_Records for processing_.
(* ===== verification/FirecrackerDriver.v ===== *)
(** * The Firecracker driver (packages/isolation/src/firecracker-driver.ts,
    firecracker-drive-config.ts)

    The host-wide pool of guest CIDs, the table of prepared microVMs, the
    requests sent to the API of each microVM process, and the processes
    themselves. What the operating system, the API and the guest answer is
    given by oracles indexed by a clock; the transport host is any
    implementation of [TransportHost]. *)

From S2P Require Export IsolationDriver.
From Stdlib Require Import Ascii String.
From stdpp Require Import pretty.

(** ** firecracker-drive-config.ts *)

Definition M1_DEV_PROBE_ROOTFS : string := "m1-dev-probe-rootfs.ext4".
Definition DIAGNOSTIC_RUNTIME_ROOTFS : string := "caisson-runtime-diagnostic-rootfs.ext4".
Definition AGENT_RUNTIME_DIAGNOSTIC_ROOTFS : string := "caisson-agent-runtime-diagnostic-rootfs.ext4".

(** [basename] of node:path: the part after the last slash, trailing slashes
    ignored. *)
Fixpoint skip_slashes (l : list ascii) : list ascii :=
  match l with
  | c :: l' => if bool_decide (c = "/"%char) then skip_slashes l' else l
  | [] => []
  end.
Fixpoint until_slash (l : list ascii) : list ascii :=
  match l with
  | c :: l' => if bool_decide (c = "/"%char) then [] else c :: until_slash l'
  | [] => []
  end.
Definition basename (path : string) : string :=
  string_of_list_ascii (rev (until_slash (skip_slashes (rev (list_ascii_of_string path))))).

Definition firecrackerRootfsDriveConfig (rootfsPath : string) : json :=
  JObj [ ("drive_id", JStr "rootfs"); ("path_on_host", JStr rootfsPath);
         ("is_root_device", JBool true);
         ("is_read_only", JBool (negb (bool_decide (basename rootfsPath = M1_DEV_PROBE_ROOTFS)))) ]%string.

Definition isIneligibleBaseRootfs (rootfsPath : string) : bool :=
  let name := basename rootfsPath in
  bool_decide (name = M1_DEV_PROBE_ROOTFS) || bool_decide (name = DIAGNOSTIC_RUNTIME_ROOTFS) ||
  bool_decide (name = AGENT_RUNTIME_DIAGNOSTIC_ROOTFS).

(** ** State *)

Record GuestCidPool := {
  next : Z;
  released : gset Z;
  allocated : gmap string Z
}.

Record FirecrackerRecord := {
  process : nat;                    (* the child process *)
  runtimePath : string;
  vsockPath : string;
  guestCid : Z;
  fc_transport : TransportDescriptor;
  restored : bool
}.

Record FirecrackerDriverOptions := {
  opt_kernelImagePath : string;
  opt_rootfsPath : string;
  opt_runtimeDirectory : string;
  opt_snapshotDirectory : string;
  opt_guestCidStart : Z;
  opt_hostId : string;
  opt_vcpuCount : Z;
  opt_memoryMiB : Z;
  opt_maxConcurrent : Z;
  opt_bootArgs : string;            (* [#bootArgs] *)
  opt_infrastructureProbe : bool;   (* one is configured *)
  opt_oneShotBrokerRequest : bool;  (* one is configured *)
  opt_production : bool;            (* [CAISSON_ENV] is production *)
  opt_diagnostics : bool            (* [CAISSON_MANUAL_FC_TEST] is 1 *)
}.

Inductive ApiMethod := PATCH | PUT.

Record ApiCall := {
  api_process : nat;
  api_method : ApiMethod;
  api_path : string;
  api_body : json
}.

_Description of the task_.
Begin with the first line of the records and finish with the line containing "Definition basename (path". Reproduce those lines exactly, both ends included, and nothing else.

_Solution_.
(* ===== verification/FirecrackerDriver.v ===== *)
(** * The Firecracker driver (packages/isolation/src/firecracker-driver.ts,
    firecracker-drive-config.ts)

    The host-wide pool of guest CIDs, the table of prepared microVMs, the
    requests sent to the API of each microVM process, and the processes
    themselves. What the operating system, the API and the guest answer is
    given by oracles indexed by a clock; the transport host is any
    implementation of [TransportHost]. *)

From S2P Require Export IsolationDriver.
From Stdlib Require Import Ascii String.
From stdpp Require Import pretty.

(** ** firecracker-drive-config.ts *)

Definition M1_DEV_PROBE_ROOTFS : string := "m1-dev-probe-rootfs.ext4".
Definition DIAGNOSTIC_RUNTIME_ROOTFS : string := "caisson-runtime-diagnostic-rootfs.ext4".
Definition AGENT_RUNTIME_DIAGNOSTIC_ROOTFS : string := "caisson-agent-runtime-diagnostic-rootfs.ext4".

(** [basename] of node:path: the part after the last slash, trailing slashes
    ignored. *)
Fixpoint skip_slashes (l : list ascii) : list ascii :=
  match l with
  | c :: l' => if bool_decide (c = "/"%char) then skip_slashes l' else l
  | [] => []
  end.
Fixpoint until_slash (l : list ascii) : list ascii :=
  match l with
  | c :: l' => if bool_decide (c = "/"%char) then [] else c :: until_slash l'
  | [] => []
  end.
Definition basename (path : string) : string :=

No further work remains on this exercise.